### TASK INSTRUCTIONS
Reproduce the opening lines of the records exactly, please, stopping after the line that contains "From S2P Require".

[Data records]
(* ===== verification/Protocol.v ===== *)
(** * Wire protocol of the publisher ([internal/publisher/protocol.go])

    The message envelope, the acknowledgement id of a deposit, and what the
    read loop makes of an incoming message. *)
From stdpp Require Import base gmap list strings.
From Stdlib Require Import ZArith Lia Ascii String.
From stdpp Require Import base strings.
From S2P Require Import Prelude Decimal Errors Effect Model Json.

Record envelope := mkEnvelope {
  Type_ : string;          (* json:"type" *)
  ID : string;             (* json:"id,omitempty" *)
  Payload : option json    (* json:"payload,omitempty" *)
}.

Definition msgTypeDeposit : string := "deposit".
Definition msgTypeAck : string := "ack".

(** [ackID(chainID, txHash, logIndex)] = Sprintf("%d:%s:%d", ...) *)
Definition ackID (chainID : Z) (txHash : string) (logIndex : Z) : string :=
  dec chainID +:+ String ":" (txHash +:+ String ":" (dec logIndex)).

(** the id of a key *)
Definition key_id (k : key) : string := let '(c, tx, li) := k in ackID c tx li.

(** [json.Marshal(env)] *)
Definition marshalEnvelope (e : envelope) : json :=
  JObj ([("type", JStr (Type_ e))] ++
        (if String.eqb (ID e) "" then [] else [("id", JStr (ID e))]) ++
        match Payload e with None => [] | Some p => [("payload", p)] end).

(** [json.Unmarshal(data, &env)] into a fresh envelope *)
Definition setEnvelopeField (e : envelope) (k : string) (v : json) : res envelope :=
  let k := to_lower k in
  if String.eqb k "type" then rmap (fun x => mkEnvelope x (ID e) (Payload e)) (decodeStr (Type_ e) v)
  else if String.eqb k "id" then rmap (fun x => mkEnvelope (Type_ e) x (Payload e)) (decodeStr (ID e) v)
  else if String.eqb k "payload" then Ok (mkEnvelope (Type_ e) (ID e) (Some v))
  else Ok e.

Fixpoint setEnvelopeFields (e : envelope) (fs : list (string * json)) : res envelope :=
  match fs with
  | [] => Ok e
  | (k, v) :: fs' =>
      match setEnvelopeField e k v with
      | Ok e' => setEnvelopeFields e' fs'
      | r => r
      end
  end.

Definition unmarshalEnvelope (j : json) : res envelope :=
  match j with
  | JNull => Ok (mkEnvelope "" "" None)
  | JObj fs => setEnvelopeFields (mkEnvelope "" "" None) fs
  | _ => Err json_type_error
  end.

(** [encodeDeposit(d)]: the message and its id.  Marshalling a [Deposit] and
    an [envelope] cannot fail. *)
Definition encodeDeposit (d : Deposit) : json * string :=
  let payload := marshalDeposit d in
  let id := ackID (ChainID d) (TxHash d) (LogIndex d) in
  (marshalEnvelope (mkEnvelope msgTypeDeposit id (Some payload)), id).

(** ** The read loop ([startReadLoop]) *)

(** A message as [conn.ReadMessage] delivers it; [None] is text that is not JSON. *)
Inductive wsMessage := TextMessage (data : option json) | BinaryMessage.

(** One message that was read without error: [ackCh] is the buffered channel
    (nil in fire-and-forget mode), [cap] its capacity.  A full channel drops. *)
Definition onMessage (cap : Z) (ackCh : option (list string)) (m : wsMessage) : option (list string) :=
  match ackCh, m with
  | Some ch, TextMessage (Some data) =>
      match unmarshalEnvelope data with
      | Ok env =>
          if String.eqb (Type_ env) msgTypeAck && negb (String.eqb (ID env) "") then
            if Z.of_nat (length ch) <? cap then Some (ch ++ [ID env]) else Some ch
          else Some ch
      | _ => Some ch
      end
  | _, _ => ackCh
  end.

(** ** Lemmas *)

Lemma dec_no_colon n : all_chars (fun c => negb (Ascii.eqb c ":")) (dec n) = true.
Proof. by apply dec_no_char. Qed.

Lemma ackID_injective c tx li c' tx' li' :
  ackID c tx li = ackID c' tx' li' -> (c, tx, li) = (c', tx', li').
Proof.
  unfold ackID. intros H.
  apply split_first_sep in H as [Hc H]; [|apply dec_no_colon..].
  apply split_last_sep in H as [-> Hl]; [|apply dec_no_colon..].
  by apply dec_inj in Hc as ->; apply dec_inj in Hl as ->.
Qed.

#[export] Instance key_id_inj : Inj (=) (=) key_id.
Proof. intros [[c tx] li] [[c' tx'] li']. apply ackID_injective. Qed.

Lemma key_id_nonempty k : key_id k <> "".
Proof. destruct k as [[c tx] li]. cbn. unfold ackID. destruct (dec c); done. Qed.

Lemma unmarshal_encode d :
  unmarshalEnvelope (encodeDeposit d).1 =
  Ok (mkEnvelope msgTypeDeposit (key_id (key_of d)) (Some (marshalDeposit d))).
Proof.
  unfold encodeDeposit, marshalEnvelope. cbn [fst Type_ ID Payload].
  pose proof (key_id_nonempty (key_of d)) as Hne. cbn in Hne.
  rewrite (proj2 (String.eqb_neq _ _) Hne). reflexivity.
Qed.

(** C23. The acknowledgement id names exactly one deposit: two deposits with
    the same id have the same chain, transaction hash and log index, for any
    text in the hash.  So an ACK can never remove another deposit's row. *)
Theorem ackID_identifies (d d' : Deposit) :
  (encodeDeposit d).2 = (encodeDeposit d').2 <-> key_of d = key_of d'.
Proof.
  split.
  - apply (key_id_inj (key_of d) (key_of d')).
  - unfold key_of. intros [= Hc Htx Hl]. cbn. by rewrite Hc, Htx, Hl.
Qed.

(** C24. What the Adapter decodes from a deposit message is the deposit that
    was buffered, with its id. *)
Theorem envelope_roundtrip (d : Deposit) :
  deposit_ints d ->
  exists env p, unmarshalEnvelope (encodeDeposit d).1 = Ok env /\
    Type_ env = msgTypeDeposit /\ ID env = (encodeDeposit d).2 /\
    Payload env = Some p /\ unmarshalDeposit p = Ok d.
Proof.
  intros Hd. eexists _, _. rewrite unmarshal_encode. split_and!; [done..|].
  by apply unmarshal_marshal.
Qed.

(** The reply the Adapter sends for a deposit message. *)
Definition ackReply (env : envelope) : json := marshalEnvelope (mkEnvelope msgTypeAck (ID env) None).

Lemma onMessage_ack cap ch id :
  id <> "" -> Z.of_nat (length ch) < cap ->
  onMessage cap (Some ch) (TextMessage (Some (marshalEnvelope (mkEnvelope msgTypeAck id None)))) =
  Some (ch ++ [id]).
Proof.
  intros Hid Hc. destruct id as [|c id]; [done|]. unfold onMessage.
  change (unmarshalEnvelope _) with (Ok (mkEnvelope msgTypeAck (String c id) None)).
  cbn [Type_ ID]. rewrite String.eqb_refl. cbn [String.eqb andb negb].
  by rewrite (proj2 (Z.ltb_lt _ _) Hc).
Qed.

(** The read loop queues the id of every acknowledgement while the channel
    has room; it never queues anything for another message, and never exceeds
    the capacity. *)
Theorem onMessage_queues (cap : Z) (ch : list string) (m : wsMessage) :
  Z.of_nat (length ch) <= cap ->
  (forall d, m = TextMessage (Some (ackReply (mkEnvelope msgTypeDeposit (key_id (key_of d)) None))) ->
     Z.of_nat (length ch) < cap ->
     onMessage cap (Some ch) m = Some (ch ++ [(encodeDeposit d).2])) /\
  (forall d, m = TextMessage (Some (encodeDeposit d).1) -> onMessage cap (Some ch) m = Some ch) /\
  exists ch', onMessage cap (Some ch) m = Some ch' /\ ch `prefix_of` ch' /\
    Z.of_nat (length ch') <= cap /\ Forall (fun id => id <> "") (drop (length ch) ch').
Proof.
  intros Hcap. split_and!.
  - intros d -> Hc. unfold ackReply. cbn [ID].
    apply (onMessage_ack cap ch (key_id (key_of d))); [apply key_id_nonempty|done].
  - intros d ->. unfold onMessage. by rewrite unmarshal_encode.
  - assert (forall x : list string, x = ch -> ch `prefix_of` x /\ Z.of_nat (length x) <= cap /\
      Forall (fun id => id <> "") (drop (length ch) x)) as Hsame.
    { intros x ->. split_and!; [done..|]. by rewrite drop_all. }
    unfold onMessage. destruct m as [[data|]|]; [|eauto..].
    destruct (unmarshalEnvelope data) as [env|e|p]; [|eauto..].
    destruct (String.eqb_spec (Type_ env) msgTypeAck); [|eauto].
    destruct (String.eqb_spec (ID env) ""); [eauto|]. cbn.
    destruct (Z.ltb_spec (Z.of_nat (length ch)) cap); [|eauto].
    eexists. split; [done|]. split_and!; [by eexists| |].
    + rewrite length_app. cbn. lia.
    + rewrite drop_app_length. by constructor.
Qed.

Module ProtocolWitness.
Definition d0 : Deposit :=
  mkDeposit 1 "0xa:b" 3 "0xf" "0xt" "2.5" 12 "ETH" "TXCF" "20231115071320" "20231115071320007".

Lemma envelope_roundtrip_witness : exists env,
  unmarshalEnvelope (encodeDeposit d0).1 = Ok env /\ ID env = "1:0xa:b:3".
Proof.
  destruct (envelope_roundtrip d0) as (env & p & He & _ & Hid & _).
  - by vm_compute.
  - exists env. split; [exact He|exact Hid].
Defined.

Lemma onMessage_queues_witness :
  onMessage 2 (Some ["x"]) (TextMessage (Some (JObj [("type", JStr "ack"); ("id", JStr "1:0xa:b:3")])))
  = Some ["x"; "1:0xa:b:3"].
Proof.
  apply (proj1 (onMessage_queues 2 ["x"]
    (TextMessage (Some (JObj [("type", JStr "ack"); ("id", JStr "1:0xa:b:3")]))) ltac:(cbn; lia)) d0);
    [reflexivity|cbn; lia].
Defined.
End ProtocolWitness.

### RESPONSE BELOW
(* ===== verification/Protocol.v ===== *)
(** * Wire protocol of the publisher ([internal/publisher/protocol.go])

    The message envelope, the acknowledgement id of a deposit, and what the
    read loop makes of an incoming message. *)
From stdpp Require Import base gmap list strings.
From Stdlib Require Import ZArith Lia Ascii String.
From stdpp Require Import base strings.
From S2P Require Import Prelude Decimal Errors Effect Model Json.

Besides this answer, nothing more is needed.